The next two songs prove that MUCC is successful both when they take risks and when they play it safe. Anjelier is a pop tune that might be mortifying when the jazzy keyboard playing first comes in, but with FUZZ-like attitude and shock potential, the song is really a treat. Tatsuro took a risk with a number of high notes, but he belted them out beautifully and demonstrated his growth as a vocalist.

Chiisana mado, to counter, opens quietly and slowly with a mournful tone clinging to it. The orchestra-scale wind instruments heighten the emotion in the piece, as does the light but pain-filled guitar in the bridge. Tatsuro's vocals become less restrained toward the song's conclusion, showcasing with abandon MUCC's great capacity for expressing pain. While the band has expanded into all sorts of styles and sounds, it will be reassuring for longtime MUCC fans to hear the evidence that they haven't lost their original power. And with its added orchestral elements, this song must also be considered as an example of YUKKE's growth as a composer.

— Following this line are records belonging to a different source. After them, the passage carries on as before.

(** The row of the last month of year [y-1] is in the window of year [y-1]
    and in the window of year [y]. *)
Lemma boundary_month_in_both_windows (p : inputs) (e : Qc) (y : Z) :
  (2 <= y <= exit_year p)%Z ->
  exists rw,
    nth_error (schedule p e) (Z.to_nat (12 * (y - 1) - 1)) = Some rw /\
    Year rw = Zc (12 * (y - 1)) / Zc 12 /\
    In rw (year_rows (schedule p e) (y - 1)) /\
    In rw (year_rows (schedule p e) y).
Proof.
  intro Hy.
  destruct (schedule_row p e (12 * (y - 1))) as (rw & Hn & Hyr & _); [lia|].
  exists rw. split; [exact Hn|]. split; [exact Hyr|].
  split; apply filter_In; (split; [eapply nth_error_In; exact Hn|]);
    rewrite Hyr; apply between_months; lia.
Qed.

(** C1.  The default sidebar (ten years).  The row of month 12, whose
    [Year] is exactly 1, passes the filter [between(0, 1)] of year 1 and the
    filter [between(1, 2)] of year 2: the aggregates of year 2 sum thirteen
    rows, those of year 1 twelve. *)
Theorem year_window_counts_boundary_month_twice (e : Qc) :
  exists rw,
    nth_error (schedule defaults e) 11 = Some rw /\
    Year rw = Zc 1 /\
    In rw (year_rows (schedule defaults e) 1) /\
    In rw (year_rows (schedule defaults e) 2) /\
    length (year_rows (schedule defaults e) 1) = 12%nat /\
    length (year_rows (schedule defaults e) 2) = 13%nat.
Proof.
  assert (H : (1 <= 12 <= exit_year defaults * 12)%Z) by (split; discriminate).
  destruct (schedule_row defaults e 12 H) as (rw & Hn & Hy & _).
  assert (Hy1 : Year rw = Zc 1) by (rewrite Hy; qc_compute).
  exists rw. split; [exact Hn|]. split; [exact Hy1|].
  split; [|split].
  - apply filter_In. split; [eapply nth_error_In; exact Hn|].
    rewrite Hy1. reflexivity.
  - apply filter_In. split; [eapply nth_error_In; exact Hn|].
    rewrite Hy1. reflexivity.
  - split; lazy; reflexivity.
Qed.

(** ** Invalid inputs *)

Lemma emi_zero_tenure (p : inputs) :
  tenure p = 0%Z -> emi p = Raise ZeroDivisionError.
Proof.
  intro H. unfold emi, n. rewrite H. cbn [Z.mul].
  rewrite pow_nonneg by lia. reflexivity.
Qed.

Lemma powZ_neq_1 (b : Qc) (e : Z) : 1 < b -> e <> 0%Z -> powZ b e <> 1.
Proof.
  intros Hb He. destruct e as [|k|k]; [tauto| |].
  - pose proof (powZ_gt1 b (Z.pos k) Hb eq_refl) as H. qc2q. lra.
  - pose proof (powZ_gt1 b (Z.pos k) Hb eq_refl) as H.
    cbn [powZ] in H |- *. intro E.
    assert (Hnz : b ^ Pos.to_nat k <> 0) by (qc2q; lra).
    apply Qcmult_inv_r in Hnz. rewrite E, Qcmult_1_r in Hnz.
    rewrite Hnz in H. discriminate.
Qed.

Lemma emi_defined (p : inputs) :
  0 < r p -> tenure p <> 0%Z -> exists e, emi p = Ok e.
Proof.
  intros Hr Ht. unfold emi.
  assert (Hb : 1 < 1 + r p) by (qc2q; lra).
  rewrite pow_nonzero by (qc2q; lra). cbn [bind].
  eexists. apply div_nonzero.
  pose proof (powZ_neq_1 (1 + r p) (n p) Hb) as H.
  intro E. apply H; [unfold n; lia|]. qc2q. lra.
Qed.

Lemma pipeline_defined (p : inputs) (e hg rg : Qc) :
  emi p = Ok e -> (1 <= exit_year p)%Z ->
  1 + inflation p / Zc 100 <> 0 -> 1 + disc p / Zc 100 <> 0 ->
  exists v, pipeline p hg rg = Ok v.
Proof.
  intros He Hy Hi Hd. unfold pipeline. rewrite He. cbn [bind].
  rewrite compute_npv_ok by assumption. eauto.
Qed.

(** C4, as stated, fails: a tenure of -20 years is an invalid input, and
    the run on it returns a pair of NPVs. *)
Lemma negative_tenure_is_not_rejected :
  invalid_input (set_tenure defaults (-20)) /\
  exists v, pipeline (set_tenure defaults (-20)) (Zc 5) (Zc 5) = Ok v.
Proof.
  split; [left; discriminate|].
  destruct (emi_defined (set_tenure defaults (-20))) as [e He];
    [qc_compute | discriminate |].
  apply (pipeline_defined _ e); [exact He | discriminate | qc_compute ..].
Qed.

(** Nor is an inflation of -200%, for which [1 + inflation/100 = -1]. *)
Lemma negative_inflation_base_is_not_rejected :
  invalid_input (set_inflation defaults (Zc (-200))) /\
  exists v, pipeline (set_inflation defaults (Zc (-200))) (Zc 5) (Zc 5) = Ok v.
Proof.
  split; [right; left; qc_compute|].
  destruct (emi_defined (set_inflation defaults (Zc (-200)))) as [e He];
    [qc_compute | discriminate |].
  apply (pipeline_defined _ e); [exact He | discriminate | qc_compute ..].
Qed.

(** C4, amended.  The script validates nothing; an invalid input fails only
    where the arithmetic itself does.  A tenure of zero raises
    [ZeroDivisionError] when the EMI is computed; once the EMI is computed, a
    horizon [<= 0] raises in [compute_npv], and so does an inflation with
    [1 + inflation/100 = 0] on a horizon of at least one year.  Any other
    tenure at a positive loan rate gives an EMI, and any other inflation
    gives a pair of NPVs (for a horizon of at least one year and
    [1 + disc/100 <> 0]), also when the tenure or [1 + inflation/100] is
    negative. *)
Theorem invalid_input_fails_only_in_arithmetic (p : inputs) (hg rg : Qc) :
  ((tenure p = 0)%Z ->
     emi p = Raise ZeroDivisionError /\
     pipeline p hg rg = Raise ZeroDivisionError) /\
  (forall e, emi p = Ok e -> (exit_year p <= 0)%Z ->
     exists x, pipeline p hg rg = Raise x) /\
  (forall e, emi p = Ok e -> (1 <= exit_year p)%Z ->
     1 + inflation p / Zc 100 = 0 ->
     pipeline p hg rg = Raise ZeroDivisionError) /\
  (0 < r p -> tenure p <> 0%Z -> exists e, emi p = Ok e) /\
  (forall e, emi p = Ok e -> (1 <= exit_year p)%Z ->
     1 + inflation p / Zc 100 <> 0 -> 1 + disc p / Zc 100 <> 0 ->
     exists v, pipeline p hg rg = Ok v).
Proof.
  split; [|split; [|split; [|split]]].
  - intro H. unfold pipeline. now rewrite (emi_zero_tenure p H).
  - intros e He Hy. unfold pipeline, compute_npv. rewrite He. cbn [bind].
    destruct (cashflows_no_year p e (schedule p e) hg rg Hy) as [x Hx].
    exists x. now rewrite Hx.
  - intros e He Hy Hi. unfold pipeline, compute_npv. rewrite He. cbn [bind].
    rewrite cashflows_ok by exact Hy. cbn [bind].
    now rewrite real_disc_zero.
  - apply emi_defined.
  - intros e. apply pipeline_defined.
Qed.

Lemma invalid_input_fails_only_in_arithmetic_zero_tenure :
  tenure (set_tenure defaults 0) = 0%Z /\
  emi (set_tenure defaults 0) = Raise ZeroDivisionError /\
  pipeline (set_tenure defaults 0) (Zc 5) (Zc 5) = Raise ZeroDivisionError.
Proof.
  split; [reflexivity|].
  exact (proj1 (invalid_input_fails_only_in_arithmetic
                  (set_tenure defaults 0) (Zc 5) (Zc 5)) eq_refl).
Defined.


(** ** The holding-period sweep *)

(** *** Sums *)

Lemma fold_plus_acc (l : list Qc) (a : Qc) :
  fold_left Qcplus l a = a + fold_left Qcplus l 0.
Proof.
  revert a. induction l as [|x l IH]; intro a; cbn [fold_left].
  - ring.
  - rewrite (IH (a + x)), (IH (0 + x)). ring.
Qed.

Lemma sum_cons (x : Qc) (l : list Qc) : sum (x :: l) = x + sum l.
Proof.
  unfold sum. cbn [fold_left]. rewrite fold_plus_acc. ring.
Qed.

Lemma sum_app (l1 l2 : list Qc) : sum (l1 ++ l2) = sum l1 + sum l2.
Proof.
  induction l1 as [|x l1 IH]; cbn [app].
  - unfold sum at 2. cbn. ring.
  - rewrite !sum_cons, IH. ring.
Qed.

Lemma sum_nonneg (l : list Qc) : Forall (fun x => 0 <= x) l -> 0 <= sum l.
Proof.
  induction 1 as [|x l Hx _ IH].
  - apply Qcle_refl.
  - rewrite sum_cons. qc2q. lra.
Qed.

Lemma sum_pos (l : list Qc) (x : Qc) :
  Forall (fun x => 0 <= x) l -> In x l -> 0 < x -> 0 < sum l.
Proof.
  intros Hl Hin Hx. induction Hl as [|a l Ha Hl IH]; [contradiction|].
  rewrite sum_cons. pose proof (sum_nonneg l Hl) as Hs.
  destruct Hin as [->|Hin].
  - qc2q. lra.
  - specialize (IH Hin). qc2q. lra.
Qed.

(** *** Schedules to two horizons *)

Section Horizons.

Variable p : inputs.
Variable e : Qc.
(** C8. Merging an incoming snapshot into a live session changes the flags
    only: [mergeGameStates] returns the base session with a new [revealed];
    the merge block of JOIN_GAME then changes [revealed] and the derived
    fields and nothing else; so after a JOIN_GAME on an existing session the
    board and [currentTeam] are those of the session, whatever the snapshot
    carries. The snapshot's [currentTeam] is taken when JOIN_GAME creates
    the session from it. *)
Theorem merge_changes_only_revealed :
  (∀ (base : Game) (newState : GameState) (merged : Game + GameState),
     mergeGameStates (Some base) newState = Some merged →
     ∃ g', merged = inl g' ∧ same_but_revealed base g') ∧
  (∀ (gameState : option GameState) (g merged : Game),
     join_merge gameState g = Some merged →
     words merged = words g ∧ colors merged = colors g ∧
     currentTeam merged = currentTeam g ∧ lastActivity merged = lastActivity g ∧
     players merged = players g) ∧
  (∀ (s : Server) (socket : string) (now : Z) (gameKey : string)
     (ws cs : option (list string)) (newState : GameState) (g : Game),
     activeGames s !! gameKey = Some g →
     ∃ g', activeGames (step s (from_socket socket now
                          (JOIN_GAME gameKey ws cs (Some newState)))).1
             !! gameKey = Some g' ∧
           words g' = words g ∧
           colors g' = colors g ∧
           currentTeam g' = currentTeam g) ∧
  (∀ (s : Server) (socket : string) (now : Z) (gameKey : string)
     (w c : list string) (newState : GameState) (team : string),
     activeGames s !! gameKey = None →
     gs_currentTeam newState = Some team → team ≠ "" →
     ∃ g', activeGames (step s (from_socket socket now
                          (JOIN_GAME gameKey (Some w) (Some c) (Some newState)))).1
             !! gameKey = Some g' ∧
           words g' = w ∧ colors g' = c ∧
           currentTeam g' = team).
Proof.
  split_and!.
  - intros base newState merged (r & _ & ->)%mergeGameStates_session.
    eexists. split; [done|]. by unfold same_but_revealed.
  - intros gameState g merged. apply join_merge_frame.
  - intros s socket now gameKey ws cs newState g Hg. simpl.
    destruct (on_JOIN_GAME_live true socket now gameKey ws cs (Some newState) s g Hg)
      as (g' & Hg' & Hw & Hc & Ht & _).
    by exists g'.
  - intros s socket now gameKey w c newState team Hnone Hteam Hne. simpl.
    apply (leaveCurrentGame_lookup_None socket now) in Hnone.
    rewrite (on_JOIN_GAME_create _ _ _ _ _ _ _ Hnone). cbv zeta.
    set (g := createNewGameState now gameKey (Some w) (Some c) (Some newState)).
    assert (words g = w ∧ colors g = c ∧ currentTeam g = team)
      as (Hw & Hc & Ht).
    { unfold g, createNewGameState.
      match goal with |- context [calculateDerivedState ?x] =>
        destruct (calculateDerivedState_frame x) as (-> & -> & _ & -> & _) end.
      simpl. rewrite Hteam. by rewrite bool_decide_eq_false_2. }
    destruct (join_merge (Some newState) g) as [merged|] eqn:Hm; simpl.
    + rewrite lookup_insert_eq. eexists. split; [done|].
      destruct (join_merge_frame _ _ _ Hm) as (Hw' & Hc' & Ht' & _).
      simpl. by rewrite Hw', Hc', Ht'.
    + rewrite lookup_insert_eq. by exists g.
Qed.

Following is another hit, Semishigure. With a catchy beat and some interesting melodies, the song's beauty lies in its poignantly bittersweet atmosphere. This mood, especially evident in the guitar riffs, conveys the painful struggle of mortal existence. The next song is not the best on the album, but with some guitar bits that ooze attitude and some very aggressive drumming from Satochi, the title track Shion is impressive for its creation of a mystical atmosphere. This is particularly showcased by Tatsuro’s death voice and his unusual chanting style which echoes in the bridge. These different elements combine to produce a very powerful and mysterious song.

Sorawasure is one of the most gratifying tracks on the album. With its beautiful melody and a stylishly angsty guitar solo from Miya, it's one of those tracks you'll want to put on repeat. The Indian theme returns with the subsequent track's title, Shiva, who is the Hindu god of destruction. As the god responsible for change in the form of death, Shiva is a fitting title for this track, with its central theme of life and death. Despite its morbid references, the song is uplifting and optimistic. Incorporating some interesting synths, this track's encouraging beat and soaring vocals are sure to inspire any listener. The album closes on a strong note with the old favorite, Libra.

Ultimately, Shion is a high quality release with, surprisingly, no weak tracks. The overall style of the album exudes newness and the concept of being "reborn," MUCC's theme from the beginning of 2008. This is also the first MUCC album which has included English translations of the songs in the CD jacket, an indication they haven't forgotten their friends outside of Japan. Critics should definitely take a look at the lyrics, as they explain the musical directions of the songs and further demonstrate the band's great depth and creativity.